Strong organizational skills with demonstrated ability to collect, structure, validate, and maintain detailed information across multiple stakeholders, systems, and workstreams.
Ability to work with incomplete or ambiguous information, identify gaps, follow up with stakeholders, and drive tasks to completion with strong attention to detail and data quality.
Strong communication, time management, problem solving, and coordination skills; flexible and adaptable team player; resourceful in delivering high-quality work in an environment driven by customer service, collaboration, and operational consistency.

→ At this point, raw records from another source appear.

Lemma initial_sync_adds_witness :
  exists n', HandleUpdate demo_init (demo_node 1 2 (demo_entry 2)) = Done tt n' /\
    synced n' (demo_msg 3 "DQ==" "192.0.2.3:5000") /\ synced n' (demo_msg 4 "Dg==" "192.0.2.4:5000").
Proof.
  destruct (initial_sync_adds (demo_node 1 2 (demo_entry 2)) demo_init
              (mkPeerList [demo_msg 3 "DQ==" "192.0.2.3:5000"; demo_msg 4 "Dg==" "192.0.2.4:5000"] 2))
    as (n' & E & F & _); try done.
  - apply demo_heap_ok.
  - apply demo_maps_ok.
  - repeat constructor; cbn [Peers]; [rewrite demo_entry3|rewrite demo_entry4]; by eexists.
  - apply (bool_decide_unpack _). vm_compute. exact I.
  - unfold entry_addr. cbn [Peers fmap list_fmap]. rewrite demo_entry3, demo_entry4. apply (bool_decide_unpack _). vm_compute. exact I.
  - exists n'. cbn [Peers] in F. apply list.Forall_cons in F as [F3 F]. apply list.Forall_cons in F as [F4 _]. done.
Defined.

Lemma initial_sync_bad_entry_crashes_witness :
  exists e, crashes (HandleUpdate (mkUpdateResponse INIT (Some (mkPeerList [demo_msg 3 "DQ==" "nowhere"] 1)) ""))
    (demo_node 1 2 (demo_entry 2)) (PanicWith e).
Proof.
  apply (initial_sync_bad_entry_crashes (demo_node 1 2 (demo_entry 2)) _ (mkPeerList [demo_msg 3 "DQ==" "nowhere"] 1));
    [done..|].
  exists (demo_msg 3 "DQ==" "nowhere"). split; [by left|vm_compute; reflexivity].
Defined.

(** The peer under its own key: [demo_entry 2] has the key 12, which is "DA==". *)
Lemma connect_update_witness :
  HandleUpdate (demo_connect "DA==") (demo_node 1 2 (demo_entry 2)) =
    Done tt ((demo_node 1 2 (demo_entry 2)) <| heap ::=
      <[7 := updated (demo_entry 2) (demo_msg 2 "DA==" "192.0.2.2:5000") (mkAddrPort (Addr4 0xc0000202) 5000)]> |>).
Proof.
  destruct (connect_update (demo_node 1 2 (demo_entry 2)) (demo_connect "DA==") _ (demo_msg 2 "DA==" "192.0.2.2:5000") []
              eq_refl eq_refl eq_refl ltac:(done)) as (_ & HK & _).
  apply (HK 7 (demo_entry 2)); try (vm_compute; reflexivity).
  intros k Hk. vm_compute in Hk. injection Hk as <-. vm_compute. reflexivity.
Defined.

Lemma rekey_in_transport_crashes_witness :
  crashes (HandleUpdate (demo_connect "Y2M=")) (demo_node 1 2 (demo_transport 2 0)) UnlockOfUnlocked.
Proof.
  apply (rekey_in_transport_crashes (demo_node 1 2 (demo_transport 2 0)) (demo_connect "Y2M=") _
           (demo_msg 2 "Y2M=" "192.0.2.2:5000") [] 7 (demo_transport 2 0) (mkAddrPort (Addr4 0xc0000202) 5000) [99; 99]
           eq_refl eq_refl eq_refl); try done; try apply demo_transport_inv; vm_compute; reflexivity.
Defined.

Proficiency with Microsoft Office applications, including Excel, PowerPoint, Word, Outlook, and Teams; experience with SharePoint, Power BI, Archer, ServiceNow, or similar workflow, reporting, GRC, or inventory management platforms is preferred.
Key Responsibilities:
Build and maintain a centralized inventory of AI systems, applications, tools, use cases, models, agents, integrations, and supporting technology components across the enterprise.
Gather, validate, and organize foundational AI system information needed to support security, governance, compliance, risk management, and operational oversight.
Coordinate with business, technology, security, privacy, legal, risk, and governance stakeholders to collect required AI system details, clarify ownership, document system purpose, and maintain accurate records.
Track key inventory attributes, including business owner, technical owner, use case description, vendor or platform, deployment environment, data classification, model usage, integration points, and lifecycle status.
Identify data gaps, incomplete records, aging items, and ownership issues; conduct follow-up with system owners and stakeholders to improve inventory completeness and data quality.
Prepare reports, dashboards, status updates, documentation, process guides, templates, and metrics that support AI inventory completeness, foundational AI visibility, and responsible AI enablement.